● What you will do: Write out the data below exactly, from its first line to the line containing "sync_view : ∀", that line included.

________________________

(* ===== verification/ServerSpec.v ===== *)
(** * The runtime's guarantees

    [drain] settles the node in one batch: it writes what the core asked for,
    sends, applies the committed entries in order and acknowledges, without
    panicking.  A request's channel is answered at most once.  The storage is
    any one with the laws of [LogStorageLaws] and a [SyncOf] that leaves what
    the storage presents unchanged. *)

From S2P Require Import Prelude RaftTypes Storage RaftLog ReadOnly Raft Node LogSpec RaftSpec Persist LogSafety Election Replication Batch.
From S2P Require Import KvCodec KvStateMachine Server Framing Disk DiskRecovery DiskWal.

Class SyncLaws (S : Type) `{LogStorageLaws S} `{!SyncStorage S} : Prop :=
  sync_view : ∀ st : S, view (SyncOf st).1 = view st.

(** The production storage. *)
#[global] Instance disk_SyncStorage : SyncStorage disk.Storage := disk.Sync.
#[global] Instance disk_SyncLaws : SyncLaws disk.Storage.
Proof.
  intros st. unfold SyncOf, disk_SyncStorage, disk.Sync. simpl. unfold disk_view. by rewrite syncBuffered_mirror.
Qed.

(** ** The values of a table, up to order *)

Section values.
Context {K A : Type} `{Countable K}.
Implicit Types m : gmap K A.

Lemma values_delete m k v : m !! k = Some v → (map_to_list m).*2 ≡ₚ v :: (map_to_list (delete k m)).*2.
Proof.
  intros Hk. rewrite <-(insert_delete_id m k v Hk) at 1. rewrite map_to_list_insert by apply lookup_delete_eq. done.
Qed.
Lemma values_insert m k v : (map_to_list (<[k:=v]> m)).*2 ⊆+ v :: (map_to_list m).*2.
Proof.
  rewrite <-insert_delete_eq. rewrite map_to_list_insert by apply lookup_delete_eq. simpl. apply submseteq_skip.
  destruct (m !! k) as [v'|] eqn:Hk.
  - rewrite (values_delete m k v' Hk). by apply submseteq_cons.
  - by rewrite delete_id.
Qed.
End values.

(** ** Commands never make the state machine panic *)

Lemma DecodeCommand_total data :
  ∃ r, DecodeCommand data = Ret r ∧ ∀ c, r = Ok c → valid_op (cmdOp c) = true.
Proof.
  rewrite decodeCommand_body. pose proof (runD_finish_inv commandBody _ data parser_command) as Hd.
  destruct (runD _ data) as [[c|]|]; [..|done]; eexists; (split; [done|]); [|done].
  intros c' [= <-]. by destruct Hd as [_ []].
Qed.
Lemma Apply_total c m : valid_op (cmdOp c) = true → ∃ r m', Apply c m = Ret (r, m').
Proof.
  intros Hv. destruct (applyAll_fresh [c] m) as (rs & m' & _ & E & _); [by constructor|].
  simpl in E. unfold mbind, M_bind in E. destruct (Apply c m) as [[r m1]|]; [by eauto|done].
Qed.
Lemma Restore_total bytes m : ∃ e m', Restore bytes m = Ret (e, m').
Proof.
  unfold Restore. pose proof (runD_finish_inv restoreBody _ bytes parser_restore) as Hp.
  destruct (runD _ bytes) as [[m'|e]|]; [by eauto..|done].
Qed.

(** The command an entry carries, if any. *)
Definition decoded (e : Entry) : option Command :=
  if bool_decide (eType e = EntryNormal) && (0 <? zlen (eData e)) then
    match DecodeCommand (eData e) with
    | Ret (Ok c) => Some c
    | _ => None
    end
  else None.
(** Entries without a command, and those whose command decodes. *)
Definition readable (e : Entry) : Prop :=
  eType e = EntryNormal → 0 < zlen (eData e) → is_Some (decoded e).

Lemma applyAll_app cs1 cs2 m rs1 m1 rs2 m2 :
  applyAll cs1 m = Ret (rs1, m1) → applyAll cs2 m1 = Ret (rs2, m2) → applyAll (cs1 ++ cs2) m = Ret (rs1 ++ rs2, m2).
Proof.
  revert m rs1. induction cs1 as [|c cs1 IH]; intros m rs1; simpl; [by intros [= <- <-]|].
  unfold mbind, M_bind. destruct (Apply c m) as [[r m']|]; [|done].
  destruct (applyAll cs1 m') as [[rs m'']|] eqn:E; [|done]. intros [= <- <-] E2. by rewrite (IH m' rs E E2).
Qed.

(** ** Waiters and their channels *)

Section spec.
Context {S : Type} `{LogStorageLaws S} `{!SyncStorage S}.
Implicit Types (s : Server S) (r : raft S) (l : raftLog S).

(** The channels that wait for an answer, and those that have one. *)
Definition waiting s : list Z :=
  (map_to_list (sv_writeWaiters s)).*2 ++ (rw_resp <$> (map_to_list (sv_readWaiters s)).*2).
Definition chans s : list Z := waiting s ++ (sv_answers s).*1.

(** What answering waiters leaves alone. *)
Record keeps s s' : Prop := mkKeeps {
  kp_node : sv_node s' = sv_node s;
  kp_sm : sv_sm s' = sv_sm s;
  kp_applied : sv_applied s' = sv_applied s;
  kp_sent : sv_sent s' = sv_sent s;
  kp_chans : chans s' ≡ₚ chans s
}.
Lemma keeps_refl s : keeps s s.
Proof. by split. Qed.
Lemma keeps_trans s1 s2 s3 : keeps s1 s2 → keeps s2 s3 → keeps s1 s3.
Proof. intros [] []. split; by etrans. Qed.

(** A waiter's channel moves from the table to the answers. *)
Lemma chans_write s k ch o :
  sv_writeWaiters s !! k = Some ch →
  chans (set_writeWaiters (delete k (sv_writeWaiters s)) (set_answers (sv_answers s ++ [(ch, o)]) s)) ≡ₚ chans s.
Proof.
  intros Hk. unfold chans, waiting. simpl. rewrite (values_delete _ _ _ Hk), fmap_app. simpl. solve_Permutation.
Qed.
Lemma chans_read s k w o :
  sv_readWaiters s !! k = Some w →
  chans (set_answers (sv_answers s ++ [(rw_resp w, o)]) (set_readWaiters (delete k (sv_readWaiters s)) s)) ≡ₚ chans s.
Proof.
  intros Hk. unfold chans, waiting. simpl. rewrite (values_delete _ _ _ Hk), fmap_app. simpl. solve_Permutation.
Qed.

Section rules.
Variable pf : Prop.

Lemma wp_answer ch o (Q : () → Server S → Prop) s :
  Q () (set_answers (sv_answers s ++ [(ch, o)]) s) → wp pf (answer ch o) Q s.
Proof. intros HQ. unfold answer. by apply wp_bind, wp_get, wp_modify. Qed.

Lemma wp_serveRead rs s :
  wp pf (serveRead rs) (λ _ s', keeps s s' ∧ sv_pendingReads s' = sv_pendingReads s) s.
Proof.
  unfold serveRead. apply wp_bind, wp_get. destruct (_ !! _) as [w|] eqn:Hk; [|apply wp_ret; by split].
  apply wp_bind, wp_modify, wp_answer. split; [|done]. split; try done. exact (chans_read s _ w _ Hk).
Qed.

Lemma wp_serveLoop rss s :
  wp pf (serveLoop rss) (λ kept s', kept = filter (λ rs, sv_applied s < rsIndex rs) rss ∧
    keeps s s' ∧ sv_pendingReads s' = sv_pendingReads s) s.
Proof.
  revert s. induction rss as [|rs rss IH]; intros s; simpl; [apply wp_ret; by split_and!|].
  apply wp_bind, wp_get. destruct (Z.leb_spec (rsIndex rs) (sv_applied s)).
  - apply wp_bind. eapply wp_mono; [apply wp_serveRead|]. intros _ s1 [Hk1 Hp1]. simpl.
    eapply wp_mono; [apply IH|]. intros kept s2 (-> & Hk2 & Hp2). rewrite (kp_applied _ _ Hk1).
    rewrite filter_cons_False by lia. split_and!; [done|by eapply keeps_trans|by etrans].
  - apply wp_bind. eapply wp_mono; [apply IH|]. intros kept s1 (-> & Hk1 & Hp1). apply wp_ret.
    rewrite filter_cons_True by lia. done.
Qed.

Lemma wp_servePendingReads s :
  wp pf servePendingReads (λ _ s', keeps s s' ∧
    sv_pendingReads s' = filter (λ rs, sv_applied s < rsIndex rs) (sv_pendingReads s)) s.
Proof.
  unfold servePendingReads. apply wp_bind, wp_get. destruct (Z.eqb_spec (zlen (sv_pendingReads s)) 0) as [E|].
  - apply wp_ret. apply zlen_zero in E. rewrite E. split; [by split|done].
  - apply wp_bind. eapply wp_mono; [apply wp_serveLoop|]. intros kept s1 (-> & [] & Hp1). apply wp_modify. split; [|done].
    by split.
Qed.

________________________

● Result:
(* ===== verification/ServerSpec.v ===== *)
(** * The runtime's guarantees

    [drain] settles the node in one batch: it writes what the core asked for,
    sends, applies the committed entries in order and acknowledges, without
    panicking.  A request's channel is answered at most once.  The storage is
    any one with the laws of [LogStorageLaws] and a [SyncOf] that leaves what
    the storage presents unchanged. *)

From S2P Require Import Prelude RaftTypes Storage RaftLog ReadOnly Raft Node LogSpec RaftSpec Persist LogSafety Election Replication Batch.
From S2P Require Import KvCodec KvStateMachine Server Framing Disk DiskRecovery DiskWal.

Class SyncLaws (S : Type) `{LogStorageLaws S} `{!SyncStorage S} : Prop :=
  sync_view : ∀ st : S, view (SyncOf st).1 = view st.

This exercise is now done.